→ Task goal
Nothing should be dropped or changed: copy every line of the listing.

→ Records to use
Definition _recheck (d : Z) (name : string) (item : PlanItem) : stM os (option string) :=
  r ← lstat d name;
  match r with
  | Err _ => mret (Some "missing")
  | Ok st =>
      if st_islnk st then mret (Some "became_symlink")
      else if negb (st_ino st =? prior_inode item)%Z then mret (Some "inode_changed")
      else if negb (st_size st =? prior_size item)%Z then mret (Some "size_changed")
      else match prior_hash item with
           | Some h =>
               c ← read_nofollow d name;
               match c with
               | Err _ => mret (Some "hash_unreadable")
               | Ok b => mret (if bool_decide (blake3 b = h) then None else Some "hash_changed")
               end
           | None => mret (if bool_decide (action item = HARD_DELETE) then Some "no_hash_anchor" else None)
           end
  end.

(** Walk from [cur], making each component and refusing to follow a link. *)
Fixpoint walk_dirs (cur : Z) (dirs : list string) : sys Z :=
  match dirs with
  | [] => mret (Ok cur)
  | component :: rest =>
      m ← mkdir cur component;
      match m with
      | Ok tt =>
          n ← open_dir_at cur component;
          match n with Ok nxt => walk_dirs nxt rest | Err e => mret (Err e) end
      | Err e =>
          if (e =? EEXIST)%Z then
            n ← open_dir_at cur component;
            match n with Ok nxt => walk_dirs nxt rest | Err e => mret (Err e) end
          else mret (Err e)
      end
  end.

(** [os.open(move_root, O_RDONLY | O_DIRECTORY | O_NOFOLLOW)]. *)
Definition open_root (root : string) : sys Z :=
  let p := parse_path root in
  if bool_decide (p_parts p = []) then open_dir root
  else
    d ← open_dir (path_str (path_parent p));
    match d with Ok d => open_dir_at d (path_name p) | Err e => mret (Err e) end.

Definition dest_parts (dest : string) : list string := filter (λ p, p ≠ "") (split_char SLASH dest).

Definition _move (src_d : Z) (src_name : string) (plan : RemediationPlan) (item : PlanItem)
    : stM os (string * string) :=
  match move_root plan, dest_rel item with
  | Some root, Some dest =>
      if bool_decide (root = "") || bool_decide (dest = "")
      then mret ("skipped_disabled", "move requires move_root + dest_rel")
      else
        let parts := dest_parts dest in
        match last parts with
        | None => mret ("aborted_drift", "invalid destination")
        | Some leaf =>
            if existsb (λ p, bool_decide (p = "..") || bool_decide (p = ".")) parts
            then mret ("aborted_drift", "invalid destination")
            else
              c0 ← open_root root;
              c ← match c0 with
                  | Ok cur => walk_dirs cur (take (length parts - 1) parts)
                  | Err e => mret (Err e)
                  end;
              match c with
              | Err e => mret ("aborted_drift", "move setup failed (errno " +:+ pretty e +:+ ")")
              | Ok cur =>
                  l ← link src_d src_name cur leaf;
                  match l with
                  | Err e =>
                      mret (if (e =? EEXIST)%Z
                            then ("aborted_drift", "destination already exists (no-clobber)")
                            else ("aborted_drift", "move refused (errno " +:+ pretty e +:+ ")"))
                  | Ok tt =>
                      u ← unlink src_d src_name;
                      match u with
                      | Err e =>
                          _ ← unlink cur leaf;
                          mret ("aborted_drift", "move source-unlink failed (errno " +:+ pretty e +:+ ")")
                      | Ok tt =>
                          mret ("moved", rstrip_by (Ascii.eqb SLASH) root +:+ "/" +:+ dest)
                      end
                  end
              end
        end
  | _, _ => mret ("skipped_disabled", "move requires move_root + dest_rel")
  end.

Definition dest_name (plan : RemediationPlan) (item : PlanItem) (name : string) : string :=
  plan_id plan +:+ "__" +:+ pretty (prior_inode item) +:+ "__" +:+ name.

(** [Err] for the OSError of opening the quarantine directory, which [_mutate] does not catch. *)
Definition _mutate (x : Executor) (d : Z) (name : string) (plan : RemediationPlan) (item : PlanItem)
    : sys (string * string) :=
  match action item with
  | QUARANTINE =>
      q ← open_dir (quarantine_dir x);
      match q with
      | Err e => mret (Err e)
      | Ok q =>
          r ← rename d name q (dest_name plan item name);
          mret (Ok (match r with
                    | Err e => ("aborted_drift", "quarantine refused (errno " +:+ pretty e +:+ ")")
                    | Ok _ => ("quarantined", quarantine_dir x +:+ "/" +:+ dest_name plan item name)
                    end))
      end
  | HARD_DELETE =>
      if negb (allow_hard_delete x) then mret (Ok ("skipped_disabled", "hard_delete requires allow_hard_delete"))
      else
        r ← unlink d name;
        mret (Ok (match r with
                  | Err e => ("aborted_drift", "hard_delete refused (errno " +:+ pretty e +:+ ")")
                  | Ok _ => ("deleted", "")
                  end))
  | MOVE => r ← _move d name plan item; mret (Ok r)
  | HARDLINK => mret (Ok ("skipped_disabled", "action hardlink not implemented in v1"))
  end.

Context (refuses : AuditRecord → bool) (clock : nat → datetime).

Definition on_os {A} (m : stM os A) : stM world A := λ w,
  let '(a, o) := m (w_os w) in (a, mk_world o (w_chain w)).

(** [self._audit.append(...)], [None] when the sink raises. *)
Definition audit_append (x : Executor) (item : PlanItem) (res : string) : stM world (option AuditRecord) := λ w,
  let before := [("inode", JInt (prior_inode item)); ("size", JInt (prior_size item));
                 ("hash", opt_str (prior_hash item))] in
  match append blake3 (list_sink refuses) (clock (length (sunk (w_chain w)))) (actor_name x)
          (action_value (action item)) (path item) before res (w_chain w) with
  | Ok (r, ch) => (Some r, mk_world (w_os w) ch)
  | Err _ => (None, w)
  end.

→ Your solution
Definition _recheck (d : Z) (name : string) (item : PlanItem) : stM os (option string) :=
  r ← lstat d name;
  match r with
  | Err _ => mret (Some "missing")
  | Ok st =>
      if st_islnk st then mret (Some "became_symlink")
      else if negb (st_ino st =? prior_inode item)%Z then mret (Some "inode_changed")
      else if negb (st_size st =? prior_size item)%Z then mret (Some "size_changed")
      else match prior_hash item with
           | Some h =>
               c ← read_nofollow d name;
               match c with
               | Err _ => mret (Some "hash_unreadable")
               | Ok b => mret (if bool_decide (blake3 b = h) then None else Some "hash_changed")
               end
           | None => mret (if bool_decide (action item = HARD_DELETE) then Some "no_hash_anchor" else None)
           end
  end.

(** Walk from [cur], making each component and refusing to follow a link. *)
Fixpoint walk_dirs (cur : Z) (dirs : list string) : sys Z :=
  match dirs with
  | [] => mret (Ok cur)
  | component :: rest =>
      m ← mkdir cur component;
      match m with
      | Ok tt =>
          n ← open_dir_at cur component;
          match n with Ok nxt => walk_dirs nxt rest | Err e => mret (Err e) end
      | Err e =>
          if (e =? EEXIST)%Z then
            n ← open_dir_at cur component;
            match n with Ok nxt => walk_dirs nxt rest | Err e => mret (Err e) end
          else mret (Err e)
      end
  end.

(** [os.open(move_root, O_RDONLY | O_DIRECTORY | O_NOFOLLOW)]. *)
Definition open_root (root : string) : sys Z :=
  let p := parse_path root in
  if bool_decide (p_parts p = []) then open_dir root
  else
    d ← open_dir (path_str (path_parent p));
    match d with Ok d => open_dir_at d (path_name p) | Err e => mret (Err e) end.

Definition dest_parts (dest : string) : list string := filter (λ p, p ≠ "") (split_char SLASH dest).

Definition _move (src_d : Z) (src_name : string) (plan : RemediationPlan) (item : PlanItem)
    : stM os (string * string) :=
  match move_root plan, dest_rel item with
  | Some root, Some dest =>
      if bool_decide (root = "") || bool_decide (dest = "")
      then mret ("skipped_disabled", "move requires move_root + dest_rel")
      else
        let parts := dest_parts dest in
        match last parts with
        | None => mret ("aborted_drift", "invalid destination")
        | Some leaf =>
            if existsb (λ p, bool_decide (p = "..") || bool_decide (p = ".")) parts
            then mret ("aborted_drift", "invalid destination")
            else
              c0 ← open_root root;
              c ← match c0 with
                  | Ok cur => walk_dirs cur (take (length parts - 1) parts)
                  | Err e => mret (Err e)
                  end;
              match c with
              | Err e => mret ("aborted_drift", "move setup failed (errno " +:+ pretty e +:+ ")")
              | Ok cur =>
                  l ← link src_d src_name cur leaf;
                  match l with
                  | Err e =>
                      mret (if (e =? EEXIST)%Z
                            then ("aborted_drift", "destination already exists (no-clobber)")
                            else ("aborted_drift", "move refused (errno " +:+ pretty e +:+ ")"))
                  | Ok tt =>
                      u ← unlink src_d src_name;
                      match u with
                      | Err e =>
                          _ ← unlink cur leaf;
                          mret ("aborted_drift", "move source-unlink failed (errno " +:+ pretty e +:+ ")")
                      | Ok tt =>
                          mret ("moved", rstrip_by (Ascii.eqb SLASH) root +:+ "/" +:+ dest)
                      end
                  end
              end
        end
  | _, _ => mret ("skipped_disabled", "move requires move_root + dest_rel")
  end.

Definition dest_name (plan : RemediationPlan) (item : PlanItem) (name : string) : string :=
  plan_id plan +:+ "__" +:+ pretty (prior_inode item) +:+ "__" +:+ name.

(** [Err] for the OSError of opening the quarantine directory, which [_mutate] does not catch. *)
Definition _mutate (x : Executor) (d : Z) (name : string) (plan : RemediationPlan) (item : PlanItem)
    : sys (string * string) :=
  match action item with
  | QUARANTINE =>
      q ← open_dir (quarantine_dir x);
      match q with
      | Err e => mret (Err e)
      | Ok q =>
          r ← rename d name q (dest_name plan item name);
          mret (Ok (match r with
                    | Err e => ("aborted_drift", "quarantine refused (errno " +:+ pretty e +:+ ")")
                    | Ok _ => ("quarantined", quarantine_dir x +:+ "/" +:+ dest_name plan item name)
                    end))
      end
  | HARD_DELETE =>
      if negb (allow_hard_delete x) then mret (Ok ("skipped_disabled", "hard_delete requires allow_hard_delete"))
      else
        r ← unlink d name;
        mret (Ok (match r with
                  | Err e => ("aborted_drift", "hard_delete refused (errno " +:+ pretty e +:+ ")")
                  | Ok _ => ("deleted", "")
                  end))
  | MOVE => r ← _move d name plan item; mret (Ok r)
  | HARDLINK => mret (Ok ("skipped_disabled", "action hardlink not implemented in v1"))
  end.

Context (refuses : AuditRecord → bool) (clock : nat → datetime).

Definition on_os {A} (m : stM os A) : stM world A := λ w,
  let '(a, o) := m (w_os w) in (a, mk_world o (w_chain w)).

(** [self._audit.append(...)], [None] when the sink raises. *)
Definition audit_append (x : Executor) (item : PlanItem) (res : string) : stM world (option AuditRecord) := λ w,
  let before := [("inode", JInt (prior_inode item)); ("size", JInt (prior_size item));
                 ("hash", opt_str (prior_hash item))] in
  match append blake3 (list_sink refuses) (clock (length (sunk (w_chain w)))) (actor_name x)
          (action_value (action item)) (path item) before res (w_chain w) with
  | Ok (r, ch) => (Some r, mk_world (w_os w) ch)
  | Err _ => (None, w)
  end.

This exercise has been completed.